- [Work to be completed]: Beneath this line are the data; copy exactly the part of them that opens with the line containing "mc_reps e = kept" and closes with the line containing "revert kept e", and only that part.

(Stored items)
%%
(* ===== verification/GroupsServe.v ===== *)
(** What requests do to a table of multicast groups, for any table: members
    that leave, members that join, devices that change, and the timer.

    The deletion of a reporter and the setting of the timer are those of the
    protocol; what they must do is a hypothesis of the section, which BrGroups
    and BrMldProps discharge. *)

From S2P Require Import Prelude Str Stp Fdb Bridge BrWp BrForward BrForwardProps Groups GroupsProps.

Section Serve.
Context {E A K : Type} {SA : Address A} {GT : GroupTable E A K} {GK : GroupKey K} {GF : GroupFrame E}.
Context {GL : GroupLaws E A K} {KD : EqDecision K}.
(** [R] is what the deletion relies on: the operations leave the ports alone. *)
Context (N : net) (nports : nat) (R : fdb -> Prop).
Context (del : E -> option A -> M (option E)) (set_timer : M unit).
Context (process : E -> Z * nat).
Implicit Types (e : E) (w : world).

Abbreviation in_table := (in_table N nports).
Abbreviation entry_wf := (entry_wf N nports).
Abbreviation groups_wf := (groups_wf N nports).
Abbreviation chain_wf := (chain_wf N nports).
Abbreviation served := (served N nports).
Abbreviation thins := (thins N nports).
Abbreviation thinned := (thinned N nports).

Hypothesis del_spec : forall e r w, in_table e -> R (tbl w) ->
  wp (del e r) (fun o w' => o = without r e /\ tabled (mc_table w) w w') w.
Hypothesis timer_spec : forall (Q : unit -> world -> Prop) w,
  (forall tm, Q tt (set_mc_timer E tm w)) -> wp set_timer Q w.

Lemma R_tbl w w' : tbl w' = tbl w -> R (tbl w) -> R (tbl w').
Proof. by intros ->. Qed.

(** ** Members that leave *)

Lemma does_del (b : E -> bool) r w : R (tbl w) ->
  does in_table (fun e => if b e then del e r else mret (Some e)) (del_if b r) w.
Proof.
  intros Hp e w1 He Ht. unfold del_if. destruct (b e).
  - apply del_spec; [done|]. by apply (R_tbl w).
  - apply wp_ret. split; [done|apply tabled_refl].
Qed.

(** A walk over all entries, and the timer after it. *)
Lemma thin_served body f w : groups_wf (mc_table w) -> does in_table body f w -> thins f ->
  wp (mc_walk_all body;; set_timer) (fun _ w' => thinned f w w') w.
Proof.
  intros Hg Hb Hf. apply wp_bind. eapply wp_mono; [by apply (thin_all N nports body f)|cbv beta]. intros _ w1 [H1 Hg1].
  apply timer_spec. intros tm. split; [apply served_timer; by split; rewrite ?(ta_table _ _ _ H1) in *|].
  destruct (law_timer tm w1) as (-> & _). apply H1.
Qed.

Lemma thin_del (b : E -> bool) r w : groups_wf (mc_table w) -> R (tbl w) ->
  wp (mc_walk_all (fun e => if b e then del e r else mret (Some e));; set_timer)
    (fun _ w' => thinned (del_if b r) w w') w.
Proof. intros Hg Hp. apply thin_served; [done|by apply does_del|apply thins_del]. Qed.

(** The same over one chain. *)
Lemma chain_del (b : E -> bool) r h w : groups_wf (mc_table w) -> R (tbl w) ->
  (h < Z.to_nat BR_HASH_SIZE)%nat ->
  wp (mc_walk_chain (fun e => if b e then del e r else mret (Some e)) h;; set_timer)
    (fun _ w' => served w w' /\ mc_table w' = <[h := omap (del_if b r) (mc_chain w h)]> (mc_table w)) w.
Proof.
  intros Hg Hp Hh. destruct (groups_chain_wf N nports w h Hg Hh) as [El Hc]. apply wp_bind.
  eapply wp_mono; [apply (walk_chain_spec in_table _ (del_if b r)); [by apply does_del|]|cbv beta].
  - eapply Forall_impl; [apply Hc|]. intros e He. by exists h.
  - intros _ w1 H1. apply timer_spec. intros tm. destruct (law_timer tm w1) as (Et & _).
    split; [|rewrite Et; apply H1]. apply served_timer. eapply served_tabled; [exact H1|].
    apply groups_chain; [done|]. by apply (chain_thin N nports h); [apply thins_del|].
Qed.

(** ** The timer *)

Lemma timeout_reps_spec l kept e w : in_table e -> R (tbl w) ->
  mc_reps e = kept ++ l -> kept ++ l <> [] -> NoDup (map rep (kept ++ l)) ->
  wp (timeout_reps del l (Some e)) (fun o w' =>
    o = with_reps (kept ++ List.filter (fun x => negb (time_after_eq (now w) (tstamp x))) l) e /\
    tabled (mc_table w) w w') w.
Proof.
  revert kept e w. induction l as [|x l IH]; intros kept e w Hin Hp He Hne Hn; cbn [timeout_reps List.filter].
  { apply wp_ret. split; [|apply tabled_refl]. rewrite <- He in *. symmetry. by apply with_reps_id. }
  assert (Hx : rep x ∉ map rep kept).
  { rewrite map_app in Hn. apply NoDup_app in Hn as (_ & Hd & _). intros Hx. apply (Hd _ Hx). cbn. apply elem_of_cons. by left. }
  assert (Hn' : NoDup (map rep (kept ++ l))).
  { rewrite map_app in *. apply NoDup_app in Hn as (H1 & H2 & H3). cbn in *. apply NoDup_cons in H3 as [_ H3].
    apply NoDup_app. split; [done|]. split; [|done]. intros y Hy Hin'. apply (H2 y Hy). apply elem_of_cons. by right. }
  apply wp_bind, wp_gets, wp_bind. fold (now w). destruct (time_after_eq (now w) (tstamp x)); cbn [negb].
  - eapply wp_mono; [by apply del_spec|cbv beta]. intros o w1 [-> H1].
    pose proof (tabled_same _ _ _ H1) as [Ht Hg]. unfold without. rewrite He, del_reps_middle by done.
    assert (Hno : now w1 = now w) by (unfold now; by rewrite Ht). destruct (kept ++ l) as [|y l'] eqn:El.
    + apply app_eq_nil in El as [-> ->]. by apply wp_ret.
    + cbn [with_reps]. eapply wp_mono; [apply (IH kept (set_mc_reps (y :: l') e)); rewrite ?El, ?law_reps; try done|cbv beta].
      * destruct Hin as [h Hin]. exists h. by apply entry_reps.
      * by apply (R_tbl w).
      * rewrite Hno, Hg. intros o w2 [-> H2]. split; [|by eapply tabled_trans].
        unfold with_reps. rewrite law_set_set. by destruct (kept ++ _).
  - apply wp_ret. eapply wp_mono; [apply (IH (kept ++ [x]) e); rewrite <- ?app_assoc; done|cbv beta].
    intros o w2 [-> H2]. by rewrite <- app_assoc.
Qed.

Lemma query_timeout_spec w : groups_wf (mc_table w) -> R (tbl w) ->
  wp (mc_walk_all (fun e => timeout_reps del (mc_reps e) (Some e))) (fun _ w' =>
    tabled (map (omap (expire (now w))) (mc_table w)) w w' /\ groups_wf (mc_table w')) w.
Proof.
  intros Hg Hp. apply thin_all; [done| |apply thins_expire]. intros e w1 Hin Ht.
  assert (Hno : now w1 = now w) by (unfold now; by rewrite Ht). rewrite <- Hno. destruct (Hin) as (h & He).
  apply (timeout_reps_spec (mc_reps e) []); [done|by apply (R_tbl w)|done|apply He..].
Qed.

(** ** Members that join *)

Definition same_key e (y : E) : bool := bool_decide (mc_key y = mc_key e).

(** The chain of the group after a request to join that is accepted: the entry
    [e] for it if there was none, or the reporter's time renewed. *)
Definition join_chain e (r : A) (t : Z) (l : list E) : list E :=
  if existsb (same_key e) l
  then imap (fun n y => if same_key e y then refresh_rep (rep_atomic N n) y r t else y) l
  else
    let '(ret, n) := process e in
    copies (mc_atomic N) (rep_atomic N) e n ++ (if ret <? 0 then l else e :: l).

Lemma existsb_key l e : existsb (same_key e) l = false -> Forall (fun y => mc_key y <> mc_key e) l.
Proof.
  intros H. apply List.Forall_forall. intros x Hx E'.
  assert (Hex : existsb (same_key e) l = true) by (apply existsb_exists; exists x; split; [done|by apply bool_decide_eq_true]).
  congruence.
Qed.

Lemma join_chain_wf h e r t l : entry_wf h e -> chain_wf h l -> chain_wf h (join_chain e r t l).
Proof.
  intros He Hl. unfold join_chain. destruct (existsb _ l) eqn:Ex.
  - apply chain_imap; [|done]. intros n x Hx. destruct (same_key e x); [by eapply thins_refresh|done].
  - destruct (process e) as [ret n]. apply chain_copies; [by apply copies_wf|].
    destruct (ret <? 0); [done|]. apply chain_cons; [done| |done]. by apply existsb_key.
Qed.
%%
- [Task answer]:
  mc_reps e = kept ++ l -> kept ++ l <> [] -> NoDup (map rep (kept ++ l)) ->
  wp (timeout_reps del l (Some e)) (fun o w' =>
    o = with_reps (kept ++ List.filter (fun x => negb (time_after_eq (now w) (tstamp x))) l) e /\
    tabled (mc_table w) w w') w.
Proof.
  revert kept e w. induction l as [|x l IH]; intros kept e w Hin Hp He Hne Hn; cbn [timeout_reps List.filter].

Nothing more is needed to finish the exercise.